Malestar social
A la consejera de Bienestar Social, Alicia de Miguel, se le ha apilado estos días la faena. En un chalet tutelado de L'Eliana para enfermos mentales se descubrió la semana pasada una cámara de horrores que al parecer prolongaba su entramado en un piso de Port Saplaya. Candentes todavía las protestas de la oposición y familiares de los acogidos, se incendia una habitación en una residencia geriátrica de Carlet, con capacidad para 480 plazas, y muere una anciana de 91 años. No están claras las causas del accidente, pero conforta saber que, no obstante la desgracia anotada, los empleados actuaron con eficiencia, que las plantas del inmueble podían ser aisladas por puertas especiales y el edificio dispone de escaleras exteriores en sus cuatro costados. Queremos decir que no era un centro improvisado, como tantos, y dejado de la mano de Dios, aunque a raíz de este infausto episodio afloren algunas críticas y deficiencias.

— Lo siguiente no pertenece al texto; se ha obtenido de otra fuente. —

Lemma dns_exec_ok w o : callbacks_legal -> inv [] None w -> op_legal (log w) o -> op_read o -> exists w',
  exec fuel done_cb o w = Ret ((), w') /\ inv [] None w'.
Proof.
  intros Hl Hi Ho Hd. destruct o as [c|n|data|].
  - destruct (dns_call_ok [] None w c Hi Ho) as (w' & E & H & _); [by destruct c|]. by exists w'.
  - eexists. split; [done|]. pose proof (inv_quiet [] None w (SetServers n) Hi eq_refl eq_refl I eq_refl ltac:(done)) as H.
    cbn [spec_step fst snd] in H. pose proof (d_requests _ _ _ Hi) as Hreq. cbn in Hreq.
    rewrite <- Hreq, <- (d_udp _ _ _ Hi) in H. exact H.
  - by apply recv_ok.
  - by apply dns_tick_ok.
Qed.

Lemma dns_run_ok ops w : callbacks_legal -> inv [] None w -> ops_legal ops w -> Forall op_read ops -> exists w',
  run fuel done_cb ops w = Ret ((), w') /\ inv [] None w'.
Proof.
  intros Ha. revert w. induction ops as [|o ops IH]; intros w Hi Hops Hd; [by exists w|]. apply Forall_cons in Hd as [Hd Hds].
  destruct Hops as [Ho Hops]. destruct (dns_exec_ok w o Ha Hi Ho Hd) as (w1 & E1 & Hi1).
  destruct (IH w1 Hi1 (Hops w1 E1) Hds) as (w2 & E2 & Hi2). exists w2. split; [|done].
  cbn. unfold mbind, M_bind. by rewrite E1.
Qed.

Lemma new_dns_inv : inv [] None (new_dns servers).
Proof.
  destruct (tracks_start (V:=Z) 5 (mkMonitor [] None 0 true 0 false) ltac:(done) eq_refl eq_refl) as (m & Em & Htr).
  unfold initialize_ in Em. cbn in Em. injection Em as <-.
  split; cbn [dns_ip_vec_ req_id_alloc_ requests_ running_ udp_enabled out timeout_monitor_ log new_dns]; try done.
  - intros id. change (asked []) with 0. split; [by intros ?%not_elem_of_nil|lia].
  - intros id. cbn. rewrite lookup_empty. by intros [].
  - intros id. cbn. lia.
  - intros before e after E. by destruct before.
Qed.

End proofs.

(** *** Datagrams *)

(** A datagram has its number and its flags; a reply without error is one of RFC 1035. *)
Definition datagram_ok (data : list Z) : Prop :=
  size data < 2 ^ 64 /\ exists id flags, word_at data kBig 0 W16 id /\ word_at data kBig 2 W16 flags /\
    (Z.land flags 0x8000 <> 0 -> Z.land flags 0xf = 0 -> exists rs, reply_at data id flags rs).

Definition op_ok (o : op) : Prop := match o with Recv data => datagram_ok data | _ => True end.

(** The reading of a reply is what its records say. *)
Lemma reply_read data id flags rs : size data < 2 ^ 64 -> reply_at data id flags rs ->
  Z.land flags 0x8000 <> 0 -> Z.land flags 0xf = 0 -> eventually (fun fuel => reading_of fuel data = Some (id, Answer (collect rs))).
Proof.
  intros Hs Hr H1 H2. destruct (fetch_reply data Hs id flags rs Hr) as [Eh Eb]. revert Eb. apply eventually_mono.
  intros fuel [d Ed]. unfold reading_of. change (new_deserializer data kBig) with (at_pos data kBig 0). rewrite Eh.
  rewrite (proj2 (Z.eqb_neq _ _) H1), H2. change (0 =? 0) with true. cbn iota. by rewrite Ed.
Qed.

Lemma datagram_read data : datagram_ok data -> eventually (fun fuel => is_Some (reading_of fuel data)).
Proof.
  intros (Hs & id & flags & H0 & H2 & Hr). destruct (decide (Z.land flags 0x8000 <> 0 /\ Z.land flags 0xf = 0)) as [[Hf Hc]|Hn].
  - destruct (Hr Hf Hc) as [rs Hrs]. apply (eventually_mono _ _) with (2 := reply_read data id flags rs Hs Hrs Hf Hc).
    intros fuel ->. by eexists.
  - apply eventually_all. intros fuel. unfold reading_of. change (new_deserializer data kBig) with (at_pos data kBig 0).
    assert (fetch_head (at_pos data kBig 0) = Ret ((id, flags), at_pos data kBig 4)) as ->.
    { unfold fetch_head. unfold mbind, M_bind. cbn -[read].
      rewrite (read_word_to data Hs _ _ 2 _ _ _ H0) by done. cbn -[read]. by rewrite (read_word_to data Hs _ _ 4 _ _ _ H2) by done. }
    destruct (Z.eqb_spec (Z.land flags 0x8000) 0); [by eexists|]. destruct (Z.eqb_spec (Z.land flags 0xf) 0); [tauto|].
    repeat case_match; by eexists.
Qed.

Lemma ops_read ops : Forall op_ok ops -> eventually (fun fuel => Forall (op_read fuel) ops).
Proof.
  induction 1 as [|o ops Ho _ IH]; [apply eventually_all; constructor|].
  assert (eventually (fun fuel => op_read fuel o)) as Ho' by (destruct o; try (by apply eventually_all); by apply datagram_read).
  apply (eventually_mono _ _) with (2 := eventually_and _ _ Ho' IH). intros fuel [? ?]. by constructor.
Qed.

(** *** The output only grows *)

Create HintDb grows.

Definition grows {A} (m : MD A) : Prop := forall w a w', m w = Ret (a, w') -> exists o, out w' = out w ++ o.

Lemma grows_ret {A} (a : A) : grows (mret a).
Proof. intros w a' w' [= _ <-]. exists []. by rewrite app_nil_r. Qed.

Lemma grows_bind {A B} (m : MD A) (k : A -> MD B) : grows m -> (forall a, grows (k a)) -> grows (m ≫= k).
Proof.
  intros Hm Hk w b w' E. unfold mbind, M_bind in E. destruct (m w) as [[a w1]| |] eqn:E1; [|done..].
  destruct (Hm _ _ _ E1) as [o1 H1], (Hk _ _ _ _ E) as [o2 H2]. exists (o1 ++ o2). by rewrite H2, H1, app_assoc.
Qed.

Lemma grows_get {A} (k : dns -> MD A) : (forall w, grows (k w)) -> grows (get ≫= k).
Proof. intros H w a w' E. by apply (H w w a w'). Qed.

Lemma grows_modify f : (forall w, exists o, out (f w) = out w ++ o) -> grows (modify f).
Proof. intros H w a w' E. unfold modify in E. injection E as _ <-. apply H. Qed.

Lemma grows_same f : (forall w, out (f w) = out w) -> grows (modify f).
Proof. intros H. apply grows_modify. intros w. exists []. by rewrite app_nil_r. Qed.

Lemma grows_the {A} (o : option A) : grows (the o).
Proof. destruct o; [apply grows_ret|by intros w a w' E]. Qed.

Lemma grows_put_monitor (f : monitor Z -> option (() * monitor Z)) : grows (change (HM := dns_monitor) f).
Proof.
  intros w a w' E. unfold change, get, the, put, mbind, M_bind in E. destruct (f _) as [[? m]|]; [|done]. cbn in E. injection E as _ <-.
  exists []. by rewrite app_nil_r.
Qed.

#[local] Hint Resolve grows_ret grows_the grows_put_monitor : grows.

Lemma do_call_grows c : grows (do_call c).
Proof.
  unfold do_call. apply grows_bind; [by apply grows_same|]. intros _. destruct c as [domain cb|id].
  - apply grows_bind; [|auto with grows]. unfold request. apply grows_get. intros w. destruct (dns_ip_vec_ w); [auto with grows|].
    apply grows_bind; [by apply grows_same|]. intros _. apply grows_bind; [auto with grows|]. intros p.
    apply grows_bind; [by apply grows_same|]. intros _. apply grows_bind; [apply grows_modify; by eexists|]. intros _.
    apply grows_bind; [|auto with grows]. unfold addRequest. apply grows_get. intros w'. apply grows_bind; [by apply grows_same|].
    intros _. apply grows_put_monitor.
  - apply grows_bind; [|auto with grows]. unfold cancel, deleteRequest. apply grows_get. intros w.
    destruct (requests_ w !! id); [|auto with grows]. case_decide; [by intros ? ? ? ?|]. apply grows_bind; [by apply grows_same|auto with grows].
Qed.

Lemma do_calls_grows l : grows (do_calls l).
Proof. induction l as [|c l IH]; [apply grows_ret|]. apply grows_bind; [apply do_call_grows|done]. Qed.

Lemma finish_grows done_cb id cb res w w' : finish done_cb id cb res w = Ret ((), w') ->
  exists o, out w' = out w ++ match cb with Some f => [Called id f res] | None => [] end ++ o.
Proof.
  intros E. assert (grows (x ← deleteRequest id; mret ())) as Hd.
  { apply grows_bind; [|auto with grows]. unfold deleteRequest. apply grows_get. intros w1.
    destruct (requests_ w1 !! id); [|auto with grows]. case_decide; [by intros ? ? ? ?|]. apply grows_bind; [by apply grows_same|auto with grows]. }
  unfold finish, call_cb in E. destruct cb as [f|].
  - assert (grows (do_calls (done_cb f (log w) res);; modify (set_running (running_ w));; x ← deleteRequest id; mret ())) as Hg.
    { apply grows_bind; [apply do_calls_grows|]. intros _. apply grows_bind; [by apply grows_same|]. intros _. exact Hd. }
    destruct (Hg (add_output (Called id f res) (set_running (id :: running_ w) w)) () w') as [o Ho].
    { rewrite <- E. unfold get, emit, modify, mbind, M_bind. cbn. by destruct (do_calls _ _) as [[? ?]| |]. }
    exists o. rewrite Ho. cbn. by rewrite <- app_assoc.
  - destruct (Hd w () w' E) as [o Ho]. by exists o.
Qed.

No es nuestro propósito echarle un capote a la gestión política de esta área -la social- que viene siendo el patito feo de los presupuestos públicos, por más que todos los partidos gobernantes, por su turno, aseguren que incrementan las partidas presupuestarias. De hecho, así es: aumentan los dineros dedicados a la atención social -lo que era otrora y más propiamente beneficencia-, pero en porcentajes muy desfasados con respecto a las necesidades acumuladas y a las emergentes. Hoy por hoy, y al margen de toda la verborrea que destilan al respecto gobernantes y opositores, los damnificados de la tierra -viejos, locos y desamparados de toda laya- siguen siendo un universo marginal que solo nos sacude la conciencia o la atención cuando se produce un suceso infausto con repercusión mediática, como los citados.
A propósito de estos episodios que comentamos se han leído estos días expresiones fuertes y reivindicativas pidiendo cabezas, más inspecciones y, por supuesto, dinero. La oposición explota la oportunidad de poner en evidencia al Gobierno y los gestores públicos se defienden legítimamente exhibiendo cifras de los progresos conseguidos y de otros inminentes. No será difícil exhibirlos, por modestos que sean, cuando tantos déficit arrastra el País Valenciano en este capítulo de la solidaridad. Faltan -y desde hace años- centenares de plazas para discapacitados psíquicos, enfermos mentales crónicos, residencias geriátricas, personal para atenderlas, y sobre todo falta un propósito serio de convertir en prioritario este capítulo subalterno para la izquierda diluida y la derecha compasiva que se alternan. Consterna pensar qué sería de los ancianos si no votasen.
Con todo y con eso, a la vista de la deriva privatizadora de los servicios públicos, habremos de celebrar que no se haya producido una involución de los mismos en el País Valenciano y que todavía se continúe dotando económicamente los que funcionan. Eso encubre el malestar social e incluso revela una imagen de justicia distributiva, pero no oculta la marginación de los desatendidos que afloran a la menor oportunidad para recordarnos que no somos la Arcadia feliz que nos venden y que cubrir ese frente de menesterosos requiere otro talante y más recursos. Basta compararnos con las comunidades mejor equipadas. Hay mucha fachada, buñuelo y pirotecnia en el discurso oficial. No en balde somos todavía, los valencianos, parias subvencionados de Europa y de este capítulo que glosamos no nos hemos despegado todavía.